DATA EXTRACTS:
Lemma agree_skip {R : RangeOrder key entry} {RA : RangeOrder AgentID AgentStatus} a d o :
  concerns a o = false -> Z.of_nat (size (seen d)) < max_entries d ->
  agree a (apply_op d o).1 d.
Proof.
  intros Hc Hroom. destruct o as [now b fp|b|n|now b|now]; simpl in *; try done.
  - apply bool_decide_eq_false in Hc.
    destruct (Check_params d now b fp) as (Hl & Ht & _).
    pose proof (fun k => Check_seen_other d now b fp k) as Ho.
    destruct (Check d now b fp) as [d' r]. simpl in *.
    split_and!; [done|done|]. intros fp'. apply Ho; [congruence|done].
  - apply bool_decide_eq_false in Hc. destruct (Reset_params d b) as (Hl & Ht & _).
    split_and!; [done|done|]. intros fp.
    by apply (proj1 (proj2 (deleting_ops_lookup d a fp))).
  - apply bool_decide_eq_false in Hc.
    split_and!; [unfold agent_status; by rewrite status_fold..|]. intros fp.
    rewrite (proj1 (proj2 (proj2 (deleting_ops_lookup d a fp)))). by rewrite bool_decide_false.
Qed.

Lemma agree_trans a d1 d2 d3 : agree a d1 d2 -> agree a d2 d3 -> agree a d1 d3.
Proof. intros (?&?&H1) (?&?&H2). split_and!; [congruence..|]. intros fp. by rewrite H1. Qed.

Lemma isolation_gen a h d1 d2 :
  agree a d1 d2 -> wf d1 -> wf d2 ->
  Z.of_nat (size (seen d1) + length h) < max_entries d1 ->
  Z.of_nat (size (seen d2) + length h) < max_entries d2 ->
  filter (fun o => is_check_of a o) (run d1 h).2
  = filter (fun o => is_check_of a o) (run d2 (filter (fun o => concerns a o.2) h)).2.
Proof.
  revert d1 d2. induction h as [|[[R RA] o] h IH]; intros d1 d2 Ha Hw1 Hw2 Hr1 Hr2; [done|].
  rewrite filter_cons. simpl in Hr1, Hr2 |- *.
  destruct (@apply_op_wf R RA d1 o Hw1) as (Hw1' & Hsz1 & Hm1).
  destruct (concerns a o) eqn:Hc.
  - rewrite decide_True by done. simpl.
    destruct (@apply_op_wf R RA d2 o Hw2) as (Hw2' & Hsz2 & Hm2).
    destruct (agree_step R R RA RA a d1 d2 o Ha Hc ltac:(lia) ltac:(lia)) as [Ha' Hres].
    destruct (@apply_op R RA d1 o) as [d1' r1], (@apply_op R RA d2 o) as [d2' r2]. simpl in *.
    specialize (IH d1' d2' Ha' Hw1' Hw2' ltac:(lia) ltac:(lia)).
    destruct (run d1' h) as [? rs1], (run d2' _) as [? rs2]. simpl in *.
    rewrite !filter_cons, IH. unfold is_check_of in *. simpl in *.
    destruct o; simpl in *; try done. case_bool_decide; simpl; [by rewrite Hres|done].
  - rewrite decide_False by (simpl; congruence).
    pose proof (@agree_skip R RA a d1 o Hc ltac:(lia)) as Ha'.
    destruct (@apply_op R RA d1 o) as [d1' r1]. simpl in *.
    specialize (IH d1' d2 (agree_trans a _ _ _ Ha' Ha) Hw1' Hw2 ltac:(lia) ltac:(lia)).
    destruct (run d1' h) as [? rs1]. simpl in *. rewrite filter_cons, IH.
    assert (is_check_of a (o, r1) = false) as Hn by (by destruct o).
    rewrite decide_False; [done|]. rewrite Hn. by intros [].
Qed.

(** Isolation: as long as the capacity is not reached, the results of one agent's
    checks in any history are those of the history with every operation on other
    agents removed: one agent's loop never blocks, nor unblocks, another. *)
Theorem agents_isolated a d h :
  wf d -> Z.of_nat (size (seen d) + length h) < max_entries d ->
  filter (fun o => is_check_of a o) (run d h).2
  = filter (fun o => is_check_of a o) (run d (filter (fun o => concerns a o.2) h)).2.
Proof. intros Hw Hr. by apply isolation_gen. Qed.

Lemma agents_isolated_witness :
  let R := canonical_range key entry in
  let RA := canonical_range AgentID AgentStatus in
  let d := NewHashDetector Minute 2 in
  let h := [(R, RA, OpCheck 1 "a" "x"); (R, RA, OpCheck 2 "b" "x"); (R, RA, OpReset "b");
            (R, RA, OpCheck 3 "a" "x")] in
  Z.of_nat (size (seen d) + length h) < max_entries d
  /\ filter (fun o => is_check_of "a" o) (run d h).2
     = filter (fun o => is_check_of "a" o)
         (run d [(R, RA, OpCheck 1 "a" "x"); (R, RA, OpCheck 3 "a" "x")]).2.
Proof.
  intros R RA d h. split; [vm_compute; reflexivity|].
  apply (agents_isolated "a" d h).
  - split; vm_compute; congruence.
  - vm_compute. reflexivity.
Defined.

(** ** Retry-After *)

(** Retry-After is exact: a blocked request is told the smallest whole number of
    seconds after which its window is over.  Repeated at or after that delay it
    proceeds; repeated with a full second less it is still blocked. *)
Theorem retry_after_exact (R : RangeOrder key entry) d now a fp d' r :
  Check d now a fp = (d', r) -> Block r = true ->
  (forall e, seen d !! Key a fp = Some e -> e_expires e - now <= int64_max - Second + 1) ->
  1 <= RetryAfter r
  /\ (forall t, now + RetryAfter r * Second <= t -> (Check d' t a fp).2 = proceed)
  /\ (forall t, t <= now + (RetryAfter r - 1) * Second ->
        Block (Check d' t a fp).2 = true).
Proof.
  intros Hc Hb Hfit. unfold Check in Hc.
  destruct (seen d !! Key a fp) as [e|] eqn:He; [|by simplify_eq].
  destruct (expired now e) eqn:Hx; [by simplify_eq|].
  unfold expired, time_before in Hx. zbool. specialize (Hfit e eq_refl).
  destruct (bump (limit d) now e) as [e' fb] eqn:Hbump.
  assert (e_expires e' = e_expires e) as Hexp by (unfold bump in Hbump; by destruct (_ <=? _); simplify_eq).
  zcase (e_count e' <? limit d); simplify_eq; simpl.
  unfold Second in Hfit. rewrite (time_sub_exact _ _) by (unfold in_int64, int64_min, int64_max in *; lia).
  destruct (div_ceil_second_bounds (e_expires e' - now)) as (H1 & H2 & H3);
    [unfold int64_max, Second in *; lia|].
  split_and!; [done| |]; intros t Ht.
  - apply Check_fresh. simpl. rewrite lookup_insert_eq. unfold expired, time_before.
    apply negb_true_iff, Z.ltb_ge. lia.
  - unfold Check. simpl. rewrite lookup_insert_eq. unfold expired, time_before.
    zcase (t <? e_expires e'). simpl. unfold bump.
    zcase (limit d <=? e_count e' + 1). simpl. zcase (e_count e' + 1 <? limit d). done.
Qed.

Lemma retry_after_exact_witness :
  let R := canonical_range key entry in
  let d := (Check (NewHashDetector Minute 2) 1 "a" "x").1 in
  let r := (Check d (2 * Second) "a" "x").2 in
  Block r = true /\ RetryAfter r = 59
  /\ (Check (Check d (2 * Second) "a" "x").1 (61 * Second) "a" "x").2 = proceed.
Proof.
  intros R d r.
  pose proof (retry_after_exact R d (2 * Second) "a" "x" _ _ (surjective_pairing _)) as H.
  split_and!; [reflexivity..|]. apply H; [reflexivity| |vm_compute; congruence].
  intros e He. vm_compute in He. injection He as <-. vm_compute. congruence.
Defined.

(** ** Reset and the read side *)

(** Reset removes every entry of the agent, keeps every other entry, and returns the
    number removed; the agent's next check proceeds. *)
Theorem reset_clears_agent (R : RangeOrder key entry) d a :
  (forall k, seen (Reset d a).1 !! k
             = if decide (key_agent k = a) then None else seen d !! k)
  /\ (Reset d a).2 = Z.of_nat (size (seen d)) - Z.of_nat (size (seen (Reset d a).1))
  /\ (forall now fp, (Check (Reset d a).1 now a fp).2 = proceed).
Proof.
  split_and!.
  - intros k. rewrite Reset_seen, lookup_filter_decide.
    destruct (seen d !! k); simpl; by repeat case_decide.
  - rewrite Reset_count, Reset_seen.
    rewrite <- (map_filter_union_complement (fun kv : key * entry => key_agent kv.1 = a) (seen d)) at 2.
    rewrite map_size_disj_union by apply map_disjoint_filter_complement. lia.
  - intros now fp. apply Check_fresh.
    rewrite Reset_seen, lookup_filter_decide. destruct (seen d !! _); [|done].
    rewrite decide_False; [done|]. simpl. tauto.
Qed.

(** AgentStatus: the reported snapshot is the summary of the agent's unexpired
    entries, whatever the traversal order; exactly the agent's expired entries are
    deleted on the way. *)
Theorem agent_status_exact (R : RangeOrder key entry) d now a :
  let es := live_entries now a (map_to_list (seen d)) in
  (agent_status d now a).2
  = (if bool_decide (es = []) then (new_status "", false) else (summary (limit d) a es, true))
  /\ seen (agent_status d now a).1
     = filter (fun kv => bool_decide (key_agent kv.1 = a) && expired now kv.2 = false) (seen d).
Proof.
  intros es. unfold agent_status. rewrite status_fold. simpl. split.
  - pose proof (live_entries_perm now a _ _ (range_perm (seen d))) as Hp. fold es in Hp.
    rewrite set_blocked_summary, (summary_perm _ _ _ _ Hp).
    case_bool_decide as Hr; case_bool_decide as He; try done; exfalso.
    + rewrite He in Hp. by apply Permutation_nil_r in Hp.
    + apply He. rewrite Hr in Hp. by apply Permutation_nil in Hp.
  - apply (foldl_delete_range R (fun kv => bool_decide (key_agent kv.1 = a) && expired now kv.2)).
Qed.

Lemma by_agent_fold lim now l m b a :
  (foldl (by_agent_step lim now) (m, b) l).2 !! a
  = match live_entries now a l with
    | [] => b !! a
    | es => Some (foldl (count_entry lim) (default (new_status a) (b !! a)) es)
    end.
Proof.
  revert m b. induction l as [|[k e] l IH]; intros m b; [done|]. simpl.
  unfold live_entries. rewrite filter_cons. simpl.
  destruct (expired now e) eqn:Hx.
  { rewrite IH, decide_False by (intros [_ ?]; congruence). done. }
  rewrite IH. destruct (decide (key_agent k = a)) as [->|Hne].
  - rewrite decide_True by done. csimpl. rewrite lookup_insert_eq. simpl.
    fold (live_entries now a l). by destruct (live_entries now a l).
  - rewrite decide_False by (intros [? _]; congruence).
    fold (live_entries now a l). by rewrite lookup_insert_ne.
Qed.

Lemma set_blocked_agent lim a es :
  st_Agent (set_blocked (foldl (count_entry lim) (new_status a) es)) = a.
Proof. by rewrite set_blocked_summary. Qed.

#[local] Instance agent_le_total : Total agent_le.
Proof.
  intros x y. unfold agent_le, String.leb.
  rewrite (String.compare_antisym (st_Agent y)). by destruct (String.compare _ _); auto.
Qed.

ACTIVITY:
Show each line in the entries that holds the string "then".

EXERCISE RESULT:
             = if decide (key_agent k = a) then None else seen d !! k)
  = (if bool_decide (es = []) then (new_status "", false) else (summary (limit d) a es, true))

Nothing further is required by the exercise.